The workup I prescribe in infertility consultation through Barbier laboratory (functional biology) goes far beyond semen analysis and ultrasound. For men: serum zinc and copper (the ratio is fundamental), selenium, CoQ10, carnitine, erythrocyte fatty acid profile, homocysteine, vitamin D, total and free testosterone, SHBG, prolactin, and ideally a sperm DNA fragmentation test (TUNEL or SCD test). For women: FSH, LH, estradiol, progesterone in luteal phase (days 21-23), prolactin, TSH, free T3, free T4, testosterone, SHBG, DHEAS, ferritin with ultrasensitive CRP, zinc, selenium, vitamin D, B9 (folates, not folic acid), active B12 (holotranscobalamin), homocysteine, fatty acid profile, iodine excretion. This workup costs between 300 and 500 euros. It’s the price of one insemination attempt. And it can prevent years of wandering without answers.
Spermatogenesis: a factory that runs continuously
To understand male infertility, you must understand how sperm are made. Spermatogenesis is a continuous process that begins at puberty and never stops. Unlike women, who are born with their definitive stock of oocytes, men produce sperm throughout their lives. That’s good news. It means that at any time, you can improve production quality by changing the conditions in which it occurs.
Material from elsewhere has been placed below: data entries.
Lemma full_q : sdu_full r0 x = Pdu.is_last q.
Proof using Hr Hq.
  unfold sdu_full. pose proof inserted_q as Hi.
  rewrite (segments_chain (off r0)) by apply (lo_sorted _ _ _ (i_list _ _ Hi)).
  cbn [rx_list r0]. rewrite chain_q. apply (row_full _ got); [apply Hr|apply Hq|].
  apply Forall_app. split; [|by constructor; [apply q_data|]].
  pose proof (s_row _ _ _ _ Hr) as Hrow. pose proof (lo_nodes _ _ _ (c_list _ (s_core _ _ _ _ Hr))) as Hn.
  assert (Hn' : Forall (node_ok (sn_modulus r)) (chain (rx_list r) x))
    by (apply Forall_forall; intros p [_ Hp]%list_elem_of_filter; by apply (proj1 (Forall_forall _ _) Hn)).
  clear -Hrow Hn'. revert Hrow. generalize 0 as so.
  induction Hn' as [|p l (_ & _ & _ & _ & Hd) _ IH]; intros so; cbn [row]; [constructor|].
  intros (_ & _ & Hp & Hrow). constructor; [|by apply (IH _ Hrow)]. intros E. rewrite E in Hd. lia.
Qed.

(** Nothing starts the reassembly timer: there is no hole. *)
Lemma timer_idle e y : core e -> t_reassembly_start e = 0 -> rx_next_reassembly e = y ->
  (rx_next_highest e = y \/ (rx_next_highest e = (y + 1) mod sn_modulus e
     /\ sdu_has_missing_bytes e y = false)) ->
  start_t_reassembly (stop_t_reassembly e) = e.
Proof.
  intros Hco Ht Hn Hh. pose proof (c_cfg _ Hco) as Hc. destruct (um_cfg_window e Hc) as [HM HW].
  unfold stop_t_reassembly. rewrite Ht. cbn [Z.eqb negb]. unfold start_t_reassembly. rewrite Ht. cbn [Z.eqb].
  pose proof (c_highest _ Hco) as Hhi. pose proof (Z.mod_pos_bound (y + 1) (sn_modulus e)) as Hy1.
  rewrite Hn, compare_off by (done || lia). rewrite off_highest by done.
  destruct Hh as [Hh|[Hh Hm]].
  - rewrite <- Hh at 1. rewrite off_add, off_highest by (done || lia || rewrite off_highest by done; destruct Hc as [[L|L] M W]; rewrite M, L in *; lia).
    destruct (Z.gtb_spec (window_size e - (window_size e + 1)) 0); [lia|]. cbn [orb].
    destruct (Z.eqb_spec (rx_next_highest e) ((y + 1) mod sn_modulus e)) as [E|]; [|done]. exfalso.
    rewrite Hh in E. assert (off e y = off e ((y + 1) mod sn_modulus e)) as E' by congruence.
    rewrite <- Hh in E' at 1. rewrite off_add in E'; [|done|lia|].
    + rewrite <- Hh, off_highest in E' by done. lia.
    + rewrite <- Hh, off_highest by done. destruct Hc as [[L|L] M W]; rewrite M, L in *; lia.
  - rewrite <- Hh, off_highest, Z.sub_diag, Z.eqb_refl, Hm by done. done.
Qed.

(** Where [x] lies in the window. *)
Lemma off_x : off r x = if got =? 0 then window_size r else window_size r - 1.
Proof using Hr.
  pose proof (s_core _ _ _ _ Hr) as Hco. pose proof (c_cfg _ Hco) as Hc.
  destruct (um_cfg_window r Hc) as [HM HW]. pose proof (s_high _ _ _ _ Hr) as Hh.
  destruct (got =? 0); [by rewrite <- Hh, off_highest|].
  pose proof (c_next _ Hco) as Hle. rewrite (s_next _ _ _ _ Hr) in Hle.
  assert (H : off r ((x + 1) mod sn_modulus r) = window_size r) by (by rewrite <- Hh, off_highest).
  destruct (decide (off r x + 1 < sn_modulus r)) as [Hlt|].
  - rewrite off_add in H by (done || lia). lia.
  - destruct Hc as [[L|L] M W]; rewrite M, L in *; lia.
Qed.

Lemma other_q : Forall (fun p => Pdu.sn p <> x -> Pdu.data p = None) (rx_list r0).
Proof using Hr Hq.
  cbn [rx_list r0]. unfold with_segment, Pdu.nr_rlc_pdu_list_add. rewrite Pdu.insert_before_perm.
  constructor; [|apply Hr]. intros Hne. by destruct (Hne (n_sn _ _ _ _ _ Hq)).
Qed.

Lemma row_q : Pdu.is_last q = false -> row 0 (chain (rx_list r0) x) (got + Pdu.size q).
Proof using Hr Hq.
  intros Hl. cbn [rx_list r0]. rewrite chain_q.
  apply row_snoc; [apply Hr|apply Hq|done|apply (Chain.sl_size _ _ (n_slice _ _ _ _ _ Hq))].
Qed.

(** The row grows. *)
Lemma update_more : got <> 0 -> Pdu.is_last q = false ->
  update_window r0 x = Ok r0 /\ in_step D r0 x (got + Pdu.size q).
Proof using Hr Hq.
  intros Hg Hl. pose proof inserted_q as Hi. pose proof off_x as Hox. pose proof got_nonneg.
  pose proof (Chain.sl_size _ _ (n_slice _ _ _ _ _ Hq)) as Hsz.
  destruct (Z.eqb_spec got 0) as [|_]; [done|].
  assert (Hlt : off r0 x < window_size r0) by (change (off r x < window_size r); lia).
  split.
  - unfold update_window. rewrite full_q, Hl, compare_off, off_highest, Z.geb_leb by apply Hi.
    by destruct (Z.leb_spec 0 (off r0 x - window_size r0)); [lia|].
  - pose proof (s_high _ _ _ _ Hr) as Hh. pose proof (s_size _ _ _ _ Hr) as Hz.
    destruct (Z.eqb_spec got 0) as [|_]; [done|].
    split; [|apply Hr|apply honest_q|apply Hr| | |by apply row_q|apply other_q|apply Hr].
    + constructor; try apply Hi. by apply (inserted_window _ x).
    + destruct (Z.eqb_spec (got + Pdu.size q) 0); [lia|]. apply Hh.
    + cbn. by rewrite Hz.
Qed.

(** The SDU is complete and delivered. *)
Lemma update_last : Pdu.is_last q = true -> exists r', update_window r0 x = Ok r' /\
  frame r' = frame r /\ trace (common r') = trace (common r) ++ [DeliverSdu (D x)] /\
  in_step D r' ((x + 1) mod sn_modulus r) 0.
Proof using Hr Hq.
  intros Hl. pose proof inserted_q as Hi. pose proof off_x as Hox. pose proof got_nonneg as Hg0.
  pose proof x_range as Hx.
  assert (Hg : got <> 0).
  { destruct (n_node _ _ _ _ _ Hq) as (_ & _ & Hf & Hfl & _). intros E. apply Hfl. split; [|done].
    apply Hf. by rewrite (n_so _ _ _ _ _ Hq). }
  destruct (Z.eqb_spec got 0) as [|_]; [done|].
  pose proof full_q as Hf. rewrite Hl in Hf. unfold update_window. rewrite Hf.
  destruct (um_deliver_ok D r0 x Hi honest_q Hf) as (r1 & E & Hco1 & Hh1 & F1 & V1).
  rewrite E, res_bind_unfold. injection V1 as V1 V2 V3 V4 V5.
  change (rx_next_reassembly r0) with (rx_next_reassembly r) in V2. rewrite (s_next _ _ _ _ Hr) in V2.
  change (rx_next_highest r0) with (rx_next_highest r) in V1.
  rewrite V2, Z.eqb_refl. pose proof F1 as F1'. injection F1' as T1 T2 T3 _ _ _ _ _ _ _ _ _ _ T4.
  change (sn_modulus r0) with (sn_modulus r) in T2. change (window_size r0) with (window_size r) in T3.
  assert (Eo : off r1 = off r) by (unfold off; by rewrite T2, T3, V1).
  assert (Hlist : rx_list r1 = map (freed x) (rx_list r0) /\ rx_size r1 = 0).
  { unfold reassemble_and_deliver in E.
    pose proof (lo_sorted _ _ _ (i_list _ _ Hi)) as Hs.
    rewrite (segments_chain (off r0)), (release_map (off r0)) in E by done.
    cbn [rx_list r0] in E. rewrite chain_q in E.
    destruct (chain (rx_list r) x ++ [q]) as [|p0 l0] eqn:Ec; [by destruct (chain (rx_list r) x)|].
    apply res_bind_ok in E as (sdu & _ & E).
    assert (Hb : Chain.rx_bytes (p0 :: l0) = got + Pdu.size q).
    { rewrite <- Ec. unfold Chain.rx_bytes. rewrite zsum_app.
      pose proof (row_bytes _ _ _ (s_row _ _ _ _ Hr)) as Hrb. unfold Chain.rx_bytes in Hrb. rewrite Hrb. cbn. lia. }
    change (Chain.rx_bytes (p0 :: l0)) with (Pdu.size p0 + Chain.rx_bytes l0) in Hb.
    destruct sdu; injection E as <-; cbn [rx_list rx_size upd_common r0];
      (split; [done|rewrite (s_size _ _ _ _ Hr); lia]). }
  destruct Hlist as [Hlist Hsize].
  destruct (um_skip_ok r1 x) as (y & Ey & Hy & Hoy & Hdy & Hbefore); try apply Hco1;
    [by rewrite T2|rewrite Eo, Hox, T3; lia|].
  rewrite Ey, res_bind_unfold. eexists. split; [reflexivity|].
  assert (Ehi : rx_next_highest r = (x + 1) mod sn_modulus r).
  { rewrite (s_high _ _ _ _ Hr). by destruct (Z.eqb_spec got 0). }
  assert (Ny : y <> x).
  { intros ->. rewrite sdu_delivered_chain in Hdy by apply (lo_sorted _ _ _ (c_list _ Hco1)).
    rewrite Hlist, chain_freed in Hdy. cbn [rx_list r0] in Hdy. rewrite chain_q in Hdy.
    assert (Hsns : Forall (fun p => Pdu.sn p = x) (chain (rx_list r) x ++ [q])).
    { rewrite <- chain_q. apply Forall_forall. by intros p [? _]%list_elem_of_filter. }
    destruct (chain (rx_list r) x ++ [q]) as [|p0 l0] eqn:Ec; [by destruct (chain (rx_list r) x)|].
    apply Forall_cons in Hsns as [Hp0 _]. cbn in Hdy. unfold freed in Hdy. by rewrite Hp0, Z.eqb_refl in Hdy. }
  assert (Hyh : y = rx_next_highest r1).
  { pose proof (c_highest _ Hco1) as Hhr. rewrite Eo, T3 in Hoy. rewrite Hox in Hoy.
    destruct (decide (off r y = window_size r)) as [Eoy|Noy].
    - apply (sub_mod_inj (sn_modulus r1) _ _ (rx_next_highest r1 - window_size r1)); [done..|].
      change (off r1 y = off r1 (rx_next_highest r1)). rewrite off_highest by apply Hco1. by rewrite Eo, T3.
    - destruct Ny. apply (sub_mod_inj (sn_modulus r) _ _ (rx_next_highest r - window_size r));
        [by rewrite <- T2|done|]. change (off r y = off r x). lia. }
  split; [exact F1|]. split; [exact V5|].
  split; cbn [rx_next_reassembly rx_next_highest rx_list rx_size t_reassembly_start Z.eqb].
  - apply core_set_next; [done|done|]. lia.
  - rewrite V4. apply Hr.
  - done.
  - by rewrite Hyh, V1.
  - by rewrite V1.
  - done.
  - assert (chain (rx_list r1) ((x + 1) mod sn_modulus r) = []) as ->; [|done].
    rewrite <- Ehi, <- V1. pose proof (c_window _ Hco1) as Hw. clear -Hw Hco1. unfold chain.
    induction Hw as [|p l Hp _ IH]; [done|]. rewrite filter_cons_False; [done|]. intros Ep.
    unfold in_window in Hp. rewrite Ep, off_highest in Hp by apply Hco1. lia.
  - rewrite Hlist. apply Forall_map. eapply Forall_impl; [apply other_q|]. intros p Hp _. cbv beta in Hp.
    unfold freed. destruct (Z.eqb_spec (Pdu.sn p) x) as [|Hne]; [done|by apply Hp].
  - rewrite T4. apply Hr.
Qed.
The complete spermatogenesis cycle lasts approximately 74 days. This is a crucial point. When I prescribe zinc, selenium, or CoQ10 supplementation to a man, I always warn him: you must wait at least three months to see the first effects on the semen analysis. Because the sperm coming out today were programmed two and a half months ago. It’s the generation currently maturing that we’re nourishing, not the one already in the exit pipeline.
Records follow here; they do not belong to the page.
(* ===== verification/MacHarqSpec.v ===== *)
(** * What holds of the HARQ processes of a UE

    Every HARQ process of a direction is in exactly one of its three lists, and what is
    stored about the process says in which one: it is free with round 0, it waits for
    feedback, or it waits for a retransmission after at least one failure.  Each
    function of [MacHarq] takes a process out of a list, changes it, and puts it into
    another list; [held] are the processes that are out of the lists meanwhile. *)

From S2P Require Import Prelude MacHarq.

Module MacHarqSpec.
Import MacHarq.

(** ** The lists of one direction *)

(** The lists hold [A], [F] and [R]; with [H] these are all processes. *)
Record sorted_out (n : Z) (l : lists) (A F R H : list Z) : Prop := {
  so_available : available l = encode n A;
  so_feedback : feedback l = encode n F;
  so_retrans : retrans l = encode n R;
  so_all : A ++ F ++ R ++ H ≡ₚ seqZ 0 n
}.

Section sorted_out_lemmas.
Context {n : Z} {l : lists}.
Implicit Types A F R H : list Z.

Lemma so_fits_all A F R H : sorted_out n l A F R H -> fits n (A ++ F ++ R ++ H).
Proof.
  intros [_ _ _ Hp]. rewrite Hp. split; [apply NoDup_seqZ|]. intros x Hx%elem_of_seqZ. lia.
Qed.

Lemma so_fits A F R H : sorted_out n l A F R H -> fits n A /\ fits n F /\ fits n R /\ fits n H.
Proof.
  intros Hs%so_fits_all. pose proof (fits_app_r _ _ _ Hs) as H1.
  pose proof (fits_app_r _ _ _ H1) as H2.
  split_and!; eauto using fits_app_l, fits_app_r.
Qed.

Lemma so_range A F R H x : sorted_out n l A F R H -> x ∈ A ++ F ++ R ++ H -> 0 <= x < n.
Proof. intros Hs%so_fits_all. apply (fits_range _ _ Hs). Qed.

(** A process that is out of the lists is in none of them. *)
Lemma so_held A F R H x : sorted_out n l A F R (x :: H) -> (x ∉ A) /\ (x ∉ F) /\ (x ∉ R).
Proof.
  intros Hs%so_fits_all. pose proof (fits_nodup _ _ Hs) as Hnd.
  replace (A ++ F ++ R ++ x :: H) with ((A ++ F ++ R) ++ x :: H) in Hnd by (by rewrite <- !app_assoc).
  apply NoDup_app in Hnd as (_ & Hd & _).
  repeat split; intros Hx; apply (Hd x); rewrite ?elem_of_app; (auto || left).
Qed.
End sorted_out_lemmas.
The seminiferous tubules of the testes contain Sertoli cells, which serve as “nurse cells” for developing spermatocytes, and Leydig cells, which produce testosterone under the control of pituitary LH. FSH stimulates spermatogenesis via Sertoli cells. These two pituitary hormones are themselves controlled by hypothalamic GnRH, which is sensitive to stress, sleep, nutrition, and endocrine disruptors. When chronic stress collapses GnRH, the entire cascade slows down.
A normal semen analysis, according to WHO (2021) criteria, presents at minimum 15 million sperm per milliliter, 40 percent total motility, 4 percent normal morphology, and an ejaculate volume of 1.5 mL. But Castronovo emphasizes an essential point: the semen analysis evaluates quantity, motility, and morphology, but not sperm DNA quality. A man can have a “normal” semen analysis with 40 percent fragmented sperm DNA. And this fragmentation is the leading cause of unexplained IVF failures2.
Zinc: number one cofactor for male fertility
If I could remember only one nutrient for male fertility, it would be zinc. Its concentration in seminal fluid is one hundred times higher than in blood plasma. This is no accident. Zinc intervenes at every stage of spermatogenesis: division of spermatogonia, maturation of spermatocytes, chromatin condensation (which protects sperm DNA), stabilization of cell membranes, and antioxidant defenses via superoxide dismutase (SOD1, which is zinc-dependent).
Zinc deficiency reduces sperm count, impairs their morphology, decreases their motility, and lowers free testosterone3. When Marc showed me his workup, his serum zinc was 0.62 mg/L. The laboratory reference said “normal” (0.60 to 1.20 mg/L). But the health range is well above that: 0.80 to 1.00 mg/L minimum. Marc had been in functional deficiency for probably years. And no one had measured it.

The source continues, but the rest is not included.